◆ REQUIRED WORK: The lines from the top of the records below through the one containing "Definition PROTOCOL_VERSION_1 : string" are to be transcribed exactly, and nothing else is to be added.
___ DATA EXTRACTS
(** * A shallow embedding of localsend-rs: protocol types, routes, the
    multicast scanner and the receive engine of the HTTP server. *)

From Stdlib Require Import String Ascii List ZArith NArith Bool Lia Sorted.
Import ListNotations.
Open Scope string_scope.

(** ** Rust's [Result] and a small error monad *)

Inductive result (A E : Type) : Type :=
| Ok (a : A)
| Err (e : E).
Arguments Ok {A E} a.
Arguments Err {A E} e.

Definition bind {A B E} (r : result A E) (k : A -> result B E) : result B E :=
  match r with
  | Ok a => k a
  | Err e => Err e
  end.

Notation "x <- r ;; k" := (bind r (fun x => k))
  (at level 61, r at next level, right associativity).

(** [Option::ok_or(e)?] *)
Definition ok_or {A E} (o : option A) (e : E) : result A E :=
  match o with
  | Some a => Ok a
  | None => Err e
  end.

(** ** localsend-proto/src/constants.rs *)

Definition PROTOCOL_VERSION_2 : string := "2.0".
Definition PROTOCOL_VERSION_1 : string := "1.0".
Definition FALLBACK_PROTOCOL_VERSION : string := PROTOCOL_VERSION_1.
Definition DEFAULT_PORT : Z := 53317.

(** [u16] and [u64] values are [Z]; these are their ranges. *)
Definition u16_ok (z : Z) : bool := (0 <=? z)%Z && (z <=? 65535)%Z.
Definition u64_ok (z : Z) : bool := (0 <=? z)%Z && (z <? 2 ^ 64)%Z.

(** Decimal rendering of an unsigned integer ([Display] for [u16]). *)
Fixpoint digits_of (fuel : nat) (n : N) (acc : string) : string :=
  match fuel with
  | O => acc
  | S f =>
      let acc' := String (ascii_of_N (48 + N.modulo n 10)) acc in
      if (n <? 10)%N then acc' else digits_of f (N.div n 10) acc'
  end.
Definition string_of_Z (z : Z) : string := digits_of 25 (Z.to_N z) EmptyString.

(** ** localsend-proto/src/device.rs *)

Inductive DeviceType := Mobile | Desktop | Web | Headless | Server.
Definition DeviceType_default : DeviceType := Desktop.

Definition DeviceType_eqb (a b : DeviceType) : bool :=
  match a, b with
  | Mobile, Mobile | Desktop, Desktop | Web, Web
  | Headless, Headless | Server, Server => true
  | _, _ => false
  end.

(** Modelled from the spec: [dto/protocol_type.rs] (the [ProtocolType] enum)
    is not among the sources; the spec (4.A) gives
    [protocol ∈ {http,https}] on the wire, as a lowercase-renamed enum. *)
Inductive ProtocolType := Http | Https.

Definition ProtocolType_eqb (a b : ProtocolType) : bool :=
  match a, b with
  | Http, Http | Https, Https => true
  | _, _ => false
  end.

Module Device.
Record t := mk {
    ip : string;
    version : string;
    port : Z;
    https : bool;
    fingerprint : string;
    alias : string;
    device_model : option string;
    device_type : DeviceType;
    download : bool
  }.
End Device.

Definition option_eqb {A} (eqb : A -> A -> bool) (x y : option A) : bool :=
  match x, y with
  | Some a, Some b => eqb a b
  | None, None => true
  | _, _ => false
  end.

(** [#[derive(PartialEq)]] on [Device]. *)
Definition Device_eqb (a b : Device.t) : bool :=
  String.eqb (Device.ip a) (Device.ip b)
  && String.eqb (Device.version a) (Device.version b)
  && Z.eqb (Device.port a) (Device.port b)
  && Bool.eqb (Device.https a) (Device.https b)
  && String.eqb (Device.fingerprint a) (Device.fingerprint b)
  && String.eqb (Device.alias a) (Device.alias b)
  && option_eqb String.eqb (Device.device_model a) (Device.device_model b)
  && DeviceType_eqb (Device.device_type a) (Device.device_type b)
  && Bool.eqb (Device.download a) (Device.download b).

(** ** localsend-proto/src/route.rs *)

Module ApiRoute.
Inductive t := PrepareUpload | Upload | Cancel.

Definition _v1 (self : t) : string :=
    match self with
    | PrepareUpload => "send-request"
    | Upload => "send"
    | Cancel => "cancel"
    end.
______
◆ SOLUTION:
(** * A shallow embedding of localsend-rs: protocol types, routes, the
    multicast scanner and the receive engine of the HTTP server. *)

From Stdlib Require Import String Ascii List ZArith NArith Bool Lia Sorted.
Import ListNotations.
Open Scope string_scope.

(** ** Rust's [Result] and a small error monad *)

Inductive result (A E : Type) : Type :=
| Ok (a : A)
| Err (e : E).
Arguments Ok {A E} a.
Arguments Err {A E} e.

Definition bind {A B E} (r : result A E) (k : A -> result B E) : result B E :=
  match r with
  | Ok a => k a
  | Err e => Err e
  end.

Notation "x <- r ;; k" := (bind r (fun x => k))
  (at level 61, r at next level, right associativity).

(** [Option::ok_or(e)?] *)
Definition ok_or {A E} (o : option A) (e : E) : result A E :=
  match o with
  | Some a => Ok a
  | None => Err e
  end.

(** ** localsend-proto/src/constants.rs *)

Definition PROTOCOL_VERSION_2 : string := "2.0".
Definition PROTOCOL_VERSION_1 : string := "1.0".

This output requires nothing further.